FIG. 7 illustrates a backlighting sequence. One of each of the chosen choice selectors of the attribute selection sites is backlighted as well as the analyze button 114. This refreshes the customer's memory and confirms the selected answers to the questions along the attribute selection sites. Secondly, backlighting highlights three products suitable for the person pursuant to the questionnaire analysis. Backlighted depictions are presented of bottles for a facial cleanser 116, a body shower gel 118 and a conditioning lotion 120.
 Variations of the third embodiment can also be practiced according to the present invention. For instance, the two-way mirror embodiment of FIGS. 6-7 can be provided with a membrane keypad underneath the mirror. Questions and a list of potential responses are viewable by scrolling up and down the mirror. The selector choices can be highlighted by an LCD tight. Based upon the individual choice selector response, a set of personal care products are then recommended. The recommendation is accomplished by triggering a color LCD image behind the two-way mirror. The image of a product bottle can then shine through the mirror. Those icons representing other (non-appropriate) products remain dark and therefore, non-visible to the customer.
 Diagnostic articles according to the present invention are particularly suitable for skin but are not limited thereto. For instance, the device of this invention may be applicable to hair, underarm and oral products. Among questions necessary to probe for an appropriate personalized regime for hair treatment include those related to oiliness, color, dandruff susceptibility, age, curliness and thickness. Hair products can be recommended from categories including personalized conditioner, shampoo, styling aid, colorants and hair sprays.
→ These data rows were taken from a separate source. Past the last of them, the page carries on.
(** X13.  Unqualified resolution is find-or-intern in the current package,
    whichever package that is: it signals "Not a package" when *package*
    holds none, and otherwise (the current package being live, with
    use-lists that lead to live packages) returns a symbol: the one
    find-symbol already finds, with the state as it is, or else a new one.
    Afterwards find-symbol finds that symbol in the current package, and
    resolving the name again returns it and leaves the state as it is. *)
Theorem unqualified_symbol_find_or_intern st n :
  (PACKAGEP (Vearmuffs_package st) = false →
   pkg_unqualified_symbol st (LString n) = Signal Not_a_package) ∧
  (∀ p X,
     Vearmuffs_package st = LPackage p → closed st X → p ∈ X →
     ∃ sym st1 status,
       pkg_unqualified_symbol st (LString n) = Done (sym, st1) ∧ sym ≠ Qunbound ∧
       Ffind_symbol st1 (LString n) Qnil = Done (Some (sym, status)) ∧
       pkg_unqualified_symbol st1 (LString n) = Done (sym, st1) ∧
       (∀ found, Ffind_symbol st (LString n) Qnil = Done (Some found) →
                 sym = found.1 ∧ st1 = st) ∧
       (Ffind_symbol st (LString n) Qnil = Done None →
        ∃ s, sym = LSymbol s ∧ symbol_heap st !! s = None)).
Proof.
  split.
  { intros Hp. unfold pkg_unqualified_symbol, check_package. by rewrite Hp. }
  intros p X Hcur Hc Hp.
  destruct (lookup_found_closed st n X p Hc Hp) as (sym0 & Hf & _).
  destruct (closed_lookup st X p Hc Hp) as (pkg & Hpk & _).
  pose proof (pkg_unqualified_symbol_eq st n p sym0 Hcur Hf) as Hq.
  pose proof (Ffind_symbol_package st n p) as Hfind.
  rewrite <- (Ffind_symbol_nil st n p Hcur), Hf in Hfind. step in Hfind.
  destruct (decide (sym0 = Qunbound)) as [->|Hne].
  - rewrite EQ_refl in Hq, Hfind.
    pose proof (pkg_intern_symbol_new st n p pkg false Hpk Hf) as Hi.
    cbv zeta in Hi. rewrite Hi in Hq. step in Hq.
    destruct (new_symbol_fresh st) as (Hnone & Hnu & _).
    set (s := fresh (builtin_symbols ∪ dom (symbol_heap st))) in *.
    match type of Hi with _ = Done (_, ?x) => set (st1 := x) in * end.
    assert (lookup_found st1 n (LPackage p) = Done (LSymbol s)) as Hf1.
    { eapply lookup_found_local; [apply lookup_insert_eq|]. apply lookup_insert_eq. }
    apply EQ_false in Hnu as Hnu'.
    eexists (LSymbol s), st1, _. split_and!; [done|done| | | |].
    + rewrite (Ffind_symbol_nil st1 n p Hcur), Ffind_symbol_package, Hf1. step.
      by rewrite Hnu'.
    + rewrite (pkg_unqualified_symbol_eq st1 n p (LSymbol s) Hcur Hf1).
      by rewrite Hnu'.
    + intros found. by rewrite Hfind.
    + intros _. eauto.
  - apply EQ_false in Hne as Hne'. rewrite Hne' in Hq, Hfind.
    eexists sym0, st, _. split_and!; [done|done|exact Hfind| | |].
    + by rewrite Hq.
    + rewrite Hfind. by intros found [= <-].
    + by rewrite Hfind.
Qed.

Lemma unqualified_symbol_find_or_intern_witness :
  ∃ sym st1 status,
    pkg_unqualified_symbol init_pkg_once (LString "car") = Done (sym, st1) ∧
    Ffind_symbol st1 (LString "car") Qnil = Done (Some (sym, status)).
Proof.
  destruct (proj2 (unqualified_symbol_find_or_intern init_pkg_once "car")
              1%positive {[1%positive]})
    as (sym & st1 & status & H & _ & Hfind & _).
  - reflexivity.
  - apply (bool_decide_unpack _). by vm_compute.
  - apply (bool_decide_unpack _). by vm_compute.
  - by exists sym, st1, status.
Defined.

(** * Defining built-in symbols *)

(** The name is not accessible and a symbol is supplied: that symbol is
    entered, under its own name. *)
Lemma pkg_intern_symbol1_existing st n p pkg status s sy :
  packages st !! p = Some pkg →
  lookup_found st n (LPackage p) = Done Qunbound →
  symbol_heap st !! s = Some sy → LSymbol s ≠ Qunbound →
  let kw := EQ (LPackage p) (Vkeyword_package st) in
  let v := if kw then QCexternal else QCinternal in
  let sy1 :=
    if kw then
      set_sym_declared_special true
        (set_sym_trapped_write SYMBOL_NOWRITE
           (set_sym_plainval (LSymbol s) (set_sym_package (LPackage p) sy)))
    else set_sym_package (LPackage p) sy in
  pkg_intern_symbol1 st (LString n) (LPackage p) status (LSymbol s)
  = Done ((LSymbol s, put_status status v),
          mkState
            (<[p := set_pkg_symbols
                      (<[sym_name sy := (LSymbol s, v)]> (pkg_symbols pkg)) pkg]>
               (packages st))
            (<[s := sy1]> (symbol_heap st))
            (vectors st) (Vpackage_registry st)
            (Vearmuffs_package st) (Vkeyword_package st)).
Proof.
  intros Hp Hf Hs Hnu kw v sy1.
  unfold pkg_intern_symbol1. step.
  rewrite lookup_symbol_eq, Hf. step. rewrite EQ_refl.
  apply EQ_false in Hnu. rewrite Hnu. step.
  erewrite update_symbol_Done by done. step. fold kw.
  destruct kw eqn:Hkw; subst v sy1.
  - unfold make_symbol_constant.
    do 3 (erewrite update_symbol_Done by (step; apply lookup_insert_eq); step).
    rewrite !insert_insert_eq.
    apply EQ_true in Hkw. rewrite <- Hkw.
    unfold pkg_add_symbol. rewrite (XPACKAGE_eq _ p pkg) by done. step.
    unfold Fputhash, SYMBOL_NAME.
    erewrite XSYMBOL_eq by (step; apply lookup_insert_eq). step.
    erewrite update_package_Done by (step; done). step.
    unfold set_packages, set_symbol_heap. simpl. by rewrite <- Hkw.
  - unfold pkg_add_symbol. rewrite (XPACKAGE_eq _ p pkg) by done. step.
    unfold Fputhash, SYMBOL_NAME.
    erewrite XSYMBOL_eq by (step; apply lookup_insert_eq). step.
    erewrite update_package_Done by (step; done). step.
    done.
Qed.

(** X14.  Defining a built-in symbol in a package.  When a symbol of that name
    is already accessible in the package, that symbol is returned, be it
    the one given or another, and nothing is written: the symbol given is
    not entered and keeps its home package.  Otherwise the symbol given
    is entered itself, under its name: no symbol is allocated, the
    package becomes its home whatever its home was, its name is kept, no
    other symbol is written, and a lookup of the name in the package then
    returns it. *)
Theorem define_symbol_cases st s sy p :
  symbol_heap st !! s = Some sy → LSymbol s ≠ Qunbound →
  (∀ sym', lookup_symbol st (sym_name sy) (LPackage p) false = Done (sym', None) →
           sym' ≠ Qunbound →
           pkg_define_symbol st (LSymbol s) (LPackage p) = Done (sym', st)) ∧
  (lookup_symbol st (sym_name sy) (LPackage p) false = Done (Qunbound, None) →
   ∃ st1 sy1 pkg1 v,
     pkg_define_symbol st (LSymbol s) (LPackage p) = Done (LSymbol s, st1) ∧
     dom (symbol_heap st1) = dom (symbol_heap st) ∧
     symbol_heap st1 !! s = Some sy1 ∧
     sym_name sy1 = sym_name sy ∧ sym_package sy1 = LPackage p ∧
     (∀ s', s' ≠ s → symbol_heap st1 !! s' = symbol_heap st !! s') ∧
     packages st1 !! p = Some pkg1 ∧
     pkg_symbols pkg1 !! sym_name sy = Some (LSymbol s, v) ∧
     v = (if EQ (LPackage p) (Vkeyword_package st) then QCexternal else QCinternal) ∧
     lookup_symbol st1 (sym_name sy) (LPackage p) true = Done (LSymbol s, Some v)).
Proof.
  intros Hs Hnu. split.
  - intros sym' [Hf _]%lookup_symbol_Done Hne.
    unfold pkg_define_symbol, SYMBOL_NAME. rewrite (XSYMBOL_eq st s sy Hs). step.
    by rewrite (pkg_intern_symbol1_found st _ _ false (LSymbol s) sym' Hf Hne).
  - intros [Hf _]%lookup_symbol_Done.
    destruct (lookup_found_is_package _ _ _ _ Hf) as (p' & pkg & [= <-] & Hp).
    pose proof (pkg_intern_symbol1_existing st _ p pkg false s sy Hp Hf Hs Hnu) as Hi.
    cbv zeta in Hi.
    unfold pkg_define_symbol, SYMBOL_NAME. rewrite (XSYMBOL_eq st s sy Hs). step.
    rewrite Hi. step.
    eexists _, _, _, _. split; [done|]. cbn [symbol_heap packages].
    rewrite !lookup_insert_eq. split_and!; try done.
    + rewrite dom_insert_L. apply subseteq_union_1_L, singleton_subseteq_l.
      by eapply elem_of_dom_2.
    + by destruct (EQ (LPackage p) (Vkeyword_package st)).
    + by destruct (EQ (LPackage p) (Vkeyword_package st)).
    + intros s' Hs'. by apply lookup_insert_ne.
    + cbn. apply lookup_insert_eq.
    + apply lookup_symbol_Done. split.
      * eapply lookup_found_local; [apply lookup_insert_eq|]. cbn.
        apply lookup_insert_eq.
      * cbn. f_equal. symmetry.
        eapply status_in_local; [apply lookup_insert_eq|]. cbn.
        apply lookup_insert_eq.
Qed.

Lemma define_symbol_cases_witness :
  (∃ st1, pkg_define_symbol init_pkg_once Qt (LPackage 1) = Done (Qt, st1) ∧
          lookup_symbol st1 "t" (LPackage 1) true = Done (Qt, Some QCinternal)) ∧
  pkg_define_symbol twin_world (LSymbol 5) (LPackage 1) = Done (LSymbol 4, twin_world).
Proof.
  split.
  - destruct (proj2 (define_symbol_cases init_pkg_once 2
                       (mkSymbol "t" Qnil SYMBOL_PLAINVAL Qunbound
                                 SYMBOL_UNTRAPPED_WRITE false) 1 eq_refl
                       ltac:(done)))
      as (st1 & sy1 & pkg1 & v & Hd & _ & _ & _ & _ & _ & _ & _ & -> & Hl).
    + vm_compute. reflexivity.
    + exists st1. split; [exact Hd|exact Hl].
  - refine (proj1 (define_symbol_cases twin_world 5
                     (mkSymbol "x" Qnil SYMBOL_PLAINVAL Qunbound
                               SYMBOL_UNTRAPPED_WRITE false) 1 eq_refl
                     ltac:(done)) (LSymbol 4) _ _).
    + vm_compute. reflexivity.
    + done.
Defined.

(** * Accessibility *)

Section accessibility.
Context (st : State) (name : string).
Hypothesis no_unbound : no_unbound_entry st name.

Lemma covered_weaken B L B' L' c :
  (∀ u, u ∈ B → u ∈ B' ∨ ∃ c', c' ∈ L' ∧ call_package c' = u) →
  (∀ c', c' ∈ L → c' ∈ L') →
  covered st name B L c → covered st name B' L' c.
Proof.
  intros HB HL (q & pkg & Hc & Hp & Hn & Hu). exists q, pkg. split_and!; try done.
  intros u Hin. destruct (Hu u Hin) as [Hb | (c' & Hc' & Heq)]; [by apply HB|].
  right. exists c'. split; [by apply HL|done].
Qed.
 Dental products can also be personalized with the diagnostic article of this invention. Questions that may be placed to a customer include teeth whiteness, number of cavities, breath freshness, taste, packaging type and combinations thereof. Use of the mirror is particularly effective to help customers match their teeth color in response to a question(s) regarding coloration. The mirrors also are useful to have a customer identify the number of cavities which may have been previously filled.
 The term “comprising” is meant not to be limiting to any subsequently stated elements but rather to encompass non-specified elements of major or minor functional importance. In other words the listed steps, elements or options need not be exhaustive. Whenever the words “including” or “having” are used, these terms are meant to be equivalent to “comprising” as defined above.